Sandra Hofhues | Februar 6, 2008 at 5:01 Uhr nachmittags
Lieber Tobi,
keine Lerngeschichte? Ein wenig enttäuscht bin ich schon
Im Ernst: Die Einleitung gefällt mir sehr gut. Sie macht neugierig auf das, was im Folgenden kommt und passt ebenso wunderbar zum restlichen Teil der Arbeit. Besonders gefällt mir der Seitenhieb zu den emotional aufgeladenen Diskussionen rund um Bologna - ich erinnere mich jedenfalls an einige, die auch wir geführt haben
Viele Grüße,
Sandra
3.
tjlog | Februar 7, 2008 at 12:06 Uhr vormittags
Tja, die guten alten Zeiten, in denen wir noch rund um über und gegen Bologna diskutiert haben…

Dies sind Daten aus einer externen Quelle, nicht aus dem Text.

(** X15.  [displayShadows] prints the closing branch once, on its last
    line, whatever the number of shadows; [displayBorders] prints it on the
    last combination shown and, when there are more than 10, once more on
    the line "+N more". *)
Theorem shadows_close_the_tree_once_borders_twice_when_cut :
  (forall n, 0 < n ->
     Tree.shadowLines n = (repeat false (Nat.min n 9 - 1) ++ [true])%list)
  /\ (forall n, 0 < n ->
        Tree.borderLines n
        = (repeat false (Nat.min n 10 - 1) ++ [true]
           ++ if 10 <? n then [true] else [])%list).
Proof.
  split; intros n Hn.
  - unfold Tree.shadowLines.
    destruct (Nat.leb_spec n 8) as [H | H].
    + destruct (Nat.ltb_spec 8 n); [lia|].
      rewrite Nat.min_l, app_nil_r by lia.
      replace (Nat.min n 9) with n by lia.
      destruct n as [| n]; [lia|].
      replace (S n - 1) with n by lia.
      rewrite <- last_index. apply map_ext. intros i. now rewrite andb_true_r.
    + destruct (Nat.ltb_spec 8 n); [| lia].
      rewrite Nat.min_r by lia. replace (Nat.min n 9) with 9 by lia. reflexivity.
  - unfold Tree.borderLines.
    destruct (Nat.min n 10) as [| k] eqn:E; [lia|].
    replace (S k - 1) with k by lia. now rewrite last_index, <- app_assoc.
Qed.

End TreeFacts.
(** Lines 408-416 on any poses: the rescaled radius bounds the height of
    the centroid. *)
Lemma spherify_radius_bound (poses_reset : list (mat34 R)) :
  let rad := sqrt (mean1 (map (fun p => dot3 (trans p) (trans p)) poses_reset)) in
  let sc := 1 / rad in
  let zh := vz (mean3 (map trans (map (scale_trans sc) poses_reset))) in
  zh * zh <= rad * sc * (rad * sc).
Proof.
  cbv zeta.
  set (S2 := sum1 (map (fun p => dot3 (trans p) (trans p)) poses_reset)).
  set (rad := sqrt _). set (sc := 1 / rad).
  assert (Hzh : vz (mean3 (map trans (map (scale_trans sc) poses_reset)))
                = sum1 (map (fun p => vz (trans p)) poses_reset) * sc
                  / INR (length poses_reset)).
  { unfold mean3. rewrite count_INR, !length_map.
    change (vz (map3 ?f ?v)) with (f (vz v)). unfold sum3.
    rewrite sum3_vz_shift. cbn [vz sofZ RScalar sdiv]. rewrite !map_map.
    rewrite <- sum1_scale, map_map. rewrite Rplus_0_l. reflexivity. }
  rewrite Hzh. clear Hzh.
  set (S1 := sum1 (map (fun p => vz (trans p)) poses_reset)).
  set (n := INR (length poses_reset)).
  assert (Hn : 0 <= n) by apply pos_INR.
  assert (HS2 : 0 <= S2).
  { apply sum1_nonneg. rewrite Forall_map. apply Forall_forall.
    intros p _. apply dot3_self_nonneg. }
  assert (Hcs : S1 * S1 <= n * S2).
  { pose proof (sum1_square_le (map (fun p => vz (trans p)) poses_reset)) as Hc.
    rewrite length_map in Hc. pose proof (sum1_le poses_reset) as Hl.
    fold S1 n in Hc. fold S2 in Hl. nra. }
  assert (Hrad0 : 0 <= rad) by apply sqrt_pos.
  assert (Hrr : rad * rad = S2 / n).
  { unfold rad, mean1. rewrite count_INR, length_map. fold S2 n.
    apply sqrt_sqrt.
    destruct (Req_dec n 0) as [->|Hz]; [unfold Rdiv; rewrite Rinv_0; lra|].
    apply Rmult_le_pos; [assumption|]. apply Rlt_le, Rinv_0_lt_compat. lra. }
  assert (Hsc : sc = 1 / rad) by reflexivity.
  clearbody sc rad S1 S2 n. subst sc.
  destruct (Req_dec rad 0) as [Hr|Hr].
  - rewrite Hr. unfold Rdiv. rewrite Rinv_0.
    replace (S1 * (1 * 0) * / n) with 0 by ring. lra.
  - replace (rad * (1 / rad)) with 1 by (field; assumption).
    destruct (Req_dec n 0) as [Hz|Hz].
    + rewrite Hz. unfold Rdiv. rewrite Rinv_0. lra.
    + assert (Hnpos : 0 < n) by lra.
      assert (HS2pos : 0 < S2).
      { assert (Hp : 0 < rad * rad) by nra. rewrite Hrr in Hp.
        destruct (Req_dec S2 0) as [E|E]; [|lra].
        rewrite E in Hp. unfold Rdiv in Hp. lra. }
      replace (S1 * (1 / rad) / n * (S1 * (1 / rad) / n))
        with (S1 * S1 / (rad * rad * (n * n))) by (field; auto).
      rewrite Hrr. replace (S2 / n * (n * n)) with (S2 * n) by (field; lra).
      apply (Rmult_le_reg_r (S2 * n)); [nra|].
      replace (S1 * S1 / (S2 * n) * (S2 * n)) with (S1 * S1) by (field; lra).
      lra.
Qed.

(** What [spherify_orbit] returns is lines 408-416 on some poses. *)
Lemma spherify_orbit_inv (views : list (@View R)) (rad zh radcircle : R) :
  spherify_orbit views = Ok (rad, zh, radcircle) ->
  exists poses_reset : list (mat34 R),
    let rad0 := sqrt (mean1 (map (fun p => dot3 (trans p) (trans p)) poses_reset)) in
    let sc := 1 / rad0 in
    rad = rad0 * sc
    /\ zh = vz (mean3 (map trans (map (scale_trans sc) poses_reset)))
    /\ radcircle = sqrt (rad * rad - zh * zh).
Proof.
  unfold spherify_orbit. intros E.
  destruct (poses_of_views views) as [poses|]; [|discriminate].
  cbn [bind] in E.
  destruct (min_line_dist _) as [center|]; [|discriminate]. cbn [bind] in E.
  destruct (inv4 _) as [c2w_inv|]; [|discriminate]. cbn [bind] in E.
  injection E as <- <- <-.
  eexists. cbv zeta. repeat split.
Qed.

Lemma spherify_orbit_bound (views : list (@View R)) (rad zh radcircle : R) :
  spherify_orbit views = Ok (rad, zh, radcircle) ->
  0 <= rad /\ zh * zh <= rad * rad /\ radcircle = sqrt (rad * rad - zh * zh).
Proof.
  intros E. destruct (spherify_orbit_inv views rad zh radcircle E)
    as (poses_reset & Hrad & Hzh & Hrc).
  split; [|split; [|exact Hrc]].
  - rewrite Hrad. set (r0 := sqrt _).
    assert (H0 : 0 <= r0) by apply sqrt_pos.
    destruct (Req_dec r0 0) as [->|Hr]; [lra|].
    replace (r0 * (1 / r0)) with 1 by (field; assumption). lra.
  - rewrite Hrad, Hzh. apply spherify_radius_bound.
Qed.

(** C9, on the code (binary64).  In exact arithmetic the argument of the
    square root of line 416 is never negative ([spherify_orbit_bound]);
    with rounding it can be.  The cameras of [coaxial_views] sit on
    the third axis at heights 5 and [5 (1 + 2^-30)], their viewing axes a
    billionth of a radian off it.  Lines 371-416 complete: [b_i.mean(0)] is
    exactly 0, so the fitted centre is the origin, [up] is along the third
    axis and the recentred cameras are at [(0,0,5)] and
    [(0,0,5 (1 + 2^-30))].  Their RMS distance rounds so that, after the
    rescaling, [rad = 1 - 2^-53] while the height of the centroid is
    [zh = 1]: [rad < zh], the argument of the square root is [-2^-52] and
    [radcircle] is NaN.  Nothing tests for it: [generate_spherify_path]
    raises nothing and returns its 120 poses, built on the NaN radius,
    whatever [np.cos] and [np.sin] compute.

    The entries of the three inverses that reach [rad] and [zh] are 0, 1 or
    a camera height: the products and differences that give them are
    exact, by cofactors and by an LU factorisation alike. *)
Theorem spherify_radius_imaginary :
  exists rad zh radcircle : float,
    spherify_orbit coaxial_views = Ok (rad, zh, radcircle)
    /\ PrimFloat.ltb rad zh = true
    /\ PrimFloat.is_nan radcircle = true
    /\ forall trig : Trig float,
       exists new_poses,
         generate_spherify_path coaxial_views = Ok new_poses
         /\ length new_poses = 120%nat.
Proof.
  exists 0x1.fffffffffffffp-1%float, 1%float, nan.
  assert (E : spherify_orbit coaxial_views
              = Ok (0x1.fffffffffffffp-1%float, 1%float, nan))
    by (vm_compute; reflexivity).
  split; [exact E|]. split; [reflexivity|]. split; [reflexivity|].
  intros trig. unfold generate_spherify_path. rewrite E. cbn [bind].
  eexists. split; [reflexivity|].
  unfold linspace. now rewrite !length_map, length_seq.
Qed.

Lemma nth_map_in {A B} (f : A -> B) (l : list A) (i : nat) (d : B) (d' : A) :
  (i < length l)%nat -> nth i (map f l) d = f (nth i l d').
Proof.
  intros Hi. rewrite (nth_indep _ d (f d')) by now rewrite length_map.
  apply map_nth.
Qed.

Lemma linspace_length (start stop : R) (num : nat) :
  length (linspace start stop num) = num.
Proof. unfold linspace. now rewrite length_map, length_seq. Qed.

Lemma linspace_first (start stop : R) (num : nat) :
  (2 <= num)%nat -> nth 0 (linspace start stop num) 0 = start.
Proof.
  intros Hn. unfold linspace.
  rewrite (nth_map_in _ _ _ _ 0%nat) by (rewrite length_seq; lia).
  rewrite seq_nth by lia. cbn [Nat.add].
  destruct (Nat.eqb_spec 0 (num - 1)); [lia|].
  cbn [sofZ sadd smul ssub sdiv RScalar Z.of_nat]. ring.
Qed.

Lemma linspace_last (start stop : R) (num : nat) :
  (1 <= num)%nat -> nth (num - 1) (linspace start stop num) 0 = stop.
Proof.
  intros Hn. unfold linspace.
  rewrite (nth_map_in _ _ _ _ 0%nat) by (rewrite length_seq; lia).
  rewrite seq_nth by lia. cbn [Nat.add]. now rewrite Nat.eqb_refl.
Qed.

Lemma spherify_pose_period (radcircle zh : R) :
  spherify_pose radcircle zh (2 * PI) = spherify_pose radcircle zh 0.
Proof.
  unfold spherify_pose. cbn [scos ssin RTrig].
  now rewrite cos_2PI, sin_2PI, cos_0, sin_0.
Qed.

(** C10.  Whenever the orbit of lines 371-416 is computed (there is a
    view and the three matrix inversions succeed), [generate_spherify_path]
    returns exactly 120 poses, whatever the number of views, and the last
    of them is the first again. *)
Theorem spherify_path_frames (views : list (@View R)) (orbit : R * R * R) :
  spherify_orbit views = Ok orbit ->
  exists new_poses,
    generate_spherify_path views = Ok new_poses
    /\ length new_poses = 120%nat
    /\ nth 119 new_poses eye4 = nth 0 new_poses eye4.
Proof.
  intros E. unfold generate_spherify_path. rewrite E.
  destruct orbit as [[rad zh] radcircle]. cbn [bind].
  eexists. split; [reflexivity|]. split.
  - now rewrite length_map, linspace_length.
  - rewrite !(nth_map_in _ _ _ _ 0) by (rewrite linspace_length; lia).
    change 119%nat with (120 - 1)%nat.
    rewrite linspace_last, linspace_first by lia.
    cbn [sofZ smul RScalar spi RTrig]. apply spherify_pose_period.
Qed.

(** ** [generate_ellipse_path]: the poses it returns *)

Lemma det4_pad (m : mat34 R) : det4 (pad_poses m) = det3 (rot_block m).
Proof. destruct m as [[] [] []]. vunf. ring. Qed.

(** The inverse of an affine matrix is affine. *)
Lemma inverse_affine (m n : mat4 R) :
  ww m = V4 0 0 0 1 -> mm44 n m = eye4 -> ww n = V4 0 0 0 1.
Proof.
  intros Hm E.
  set (n2 := V4 (wx n) (wy n) (wz n) (V4 0 0 0 1)).
  assert (E2 : mm44 n2 m = eye4).
  { subst n2. destruct m as [m0 m1 m2 r]. cbn [ww] in Hm. subst r.
    destruct n as [n0 n1 n2 n3]. destruct m0, m1, m2, n0, n1, n2, n3.
    revert E. vunf. intros E.
    injection E as E1 E2 E3 E4 E5 E6 E7 E8 E9 E10 E11 E12 E13 E14 E15 E16.
    vec_eq; try assumption; ring. }
  pose proof (inv4_of_left_inverse m n E) as H1.
  pose proof (inv4_of_left_inverse m n2 E2) as H2.
  rewrite H1 in H2. injection H2 as H2. now rewrite H2.
Qed.

Lemma flip_cols_top_affine (m : mat4 R) :
  ww m = V4 0 0 0 1 -> flip_cols_top m = mm44 m (diag4 1 (-1) (-1) 1).
Proof.
  destruct m as [r0 r1 r2 r]. cbn [ww]. intros ->.
  destruct r0, r1, r2. vunf. vec_eq; ring.
Qed.

Lemma mm44_affine (a b : mat4 R) :
  ww a = V4 0 0 0 1 -> ww b = V4 0 0 0 1 -> ww (mm44 a b) = V4 0 0 0 1.
Proof.
  destruct a as [a0 a1 a2 ra], b as [b0 b1 b2 rb]. cbn [ww]. intros -> ->.
  destruct a0, a1, a2, b0, b1, b2. vunf. vec_eq; ring.
Qed.

Lemma rot_block_mm44 (a b : mat4 R) :
  ww a = V4 0 0 0 1 -> ww b = V4 0 0 0 1 ->
  rot_block (unpad_poses (mm44 a b))
  = mm33 (rot_block (unpad_poses a)) (rot_block (unpad_poses b)).
Proof.
  destruct a as [a0 a1 a2 ra], b as [b0 b1 b2 rb]. cbn [ww]. intros -> ->.
  destruct a0, a1, a2, b0, b1, b2. vunf. vec_eq; ring.
Qed.

Lemma gram_cols_mm33 (x a : mat3 R) :
  gram_cols (mm33 x a) = mm33 (transpose33 a) (mm33 (gram_cols x) a).
Proof. destruct x as [[] [] []], a as [[] [] []]. vunf. vec_eq; ring. Qed.

Lemma orthonormal_gram (m : mat3 R) : orthonormal_cols m -> gram_cols m = eye3.
Proof.
  destruct m as [[] [] []]. unfold orthonormal_cols. vunf.
  intros (H1 & H2 & H3 & H4 & H5 & H6). vec_eq; lra.
Qed.

Lemma rigid_inverse_left (v : mat34 R) :
  gram_cols (rot_block v) = eye3 -> mm44 (rigid_inverse v) (pad_poses v) = eye4.
Proof.
  destruct v as [[] [] []]. unfold rigid_inverse. vunf.
  intros E. injection E as E1 E2 E3 E4 E5 E6 E7 E8 E9.
  vec_eq; nra.
Qed.

(** Lines 362-366: for a non-degenerate view direction and an invertible
    affine [transform], the loop body returns a pose, and the dot products
    of the columns of its rotation block are those of the columns of the
    rotation block of [transform]. *)
Lemma ellipse_render_pose_gram (transform : mat4 R) (center up p : vec3 R) :
  det4 transform <> 0 -> ww transform = V4 0 0 0 1 ->
  cross up (v3sub p center) <> zero3 ->
  exists render_pose,
    ellipse_render_pose transform center up p = Ok render_pose /\
    gram_cols (rot_block (unpad_poses render_pose))
    = gram_cols (rot_block (unpad_poses transform)).
Proof.
  intros Hd Haff Hc. unfold ellipse_render_pose.
  set (v := viewmatrix (v3sub p center) up p).
  assert (Hv : gram_cols (rot_block v) = eye3).
  { apply orthonormal_gram. apply (viewmatrix_rotation (v3sub p center) up p Hc). }
  rewrite inv4_ok by assumption. cbn [bind].
  set (tinv := map4 _ (adj4 transform)).
  assert (Hl : mm44 tinv transform = eye4) by (apply inv4_left; assumption).
  assert (Hr : mm44 transform tinv = eye4) by (apply inv4_right; assumption).
  assert (Htinv : ww tinv = V4 0 0 0 1) by (eapply inverse_affine; eauto).
  assert (Hpad : ww (pad_poses v) = V4 0 0 0 1) by reflexivity.
  rewrite flip_cols_top_affine by (apply mm44_affine; assumption).
  set (D := diag4 1 (-1) (-1) 1).
  assert (HD : mm44 D D = eye4) by (subst D; vunf; vec_eq; ring).
  set (n := mm44 (mm44 D (rigid_inverse v)) transform).
  assert (Hn : mm44 n (mm44 (mm44 tinv (pad_poses v)) D) = eye4).
  { subst n. rewrite !mm44_assoc.
    rewrite <- (mm44_assoc transform tinv), Hr, mm44_eye_l.
    rewrite <- (mm44_assoc (rigid_inverse v)), (rigid_inverse_left v Hv), mm44_eye_l.
    exact HD. }
  exists n. split; [now apply inv4_of_left_inverse|].
  subst n.
  assert (Hri : ww (rigid_inverse v) = V4 0 0 0 1) by reflexivity.
  assert (HDa : ww D = V4 0 0 0 1) by reflexivity.
  rewrite rot_block_mm44 by (try apply mm44_affine; assumption).
  rewrite gram_cols_mm33.
  replace (gram_cols (rot_block (unpad_poses (mm44 D (rigid_inverse v))))) with eye3.
  - now rewrite mm33_eye_l.
  - symmetry. rewrite rot_block_mm44 by assumption.
    apply mm33_inverse_comm in Hv. revert Hv. fold (transpose33 (rot_block v)).
    unfold rigid_inverse. subst D. generalize (rot_block v). intros [[] [] []].
    vunf. intros E. injection E as E1 E2 E3 E4 E5 E6 E7 E8 E9.
    vec_eq; nra.
Qed.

Ich bin sehr froh, dass euch die Einleitung gefällt. Hoffen wir, dass meine Korrektoren es genauso sehen.
Davon, d. h. von der Bewertung wird auch abhängen, ob ich die Arbeit irgendwo veröffentliche. Wenn sie gut (genug) ist, stell ich sie wohl mal in die online imb-Bibliothek.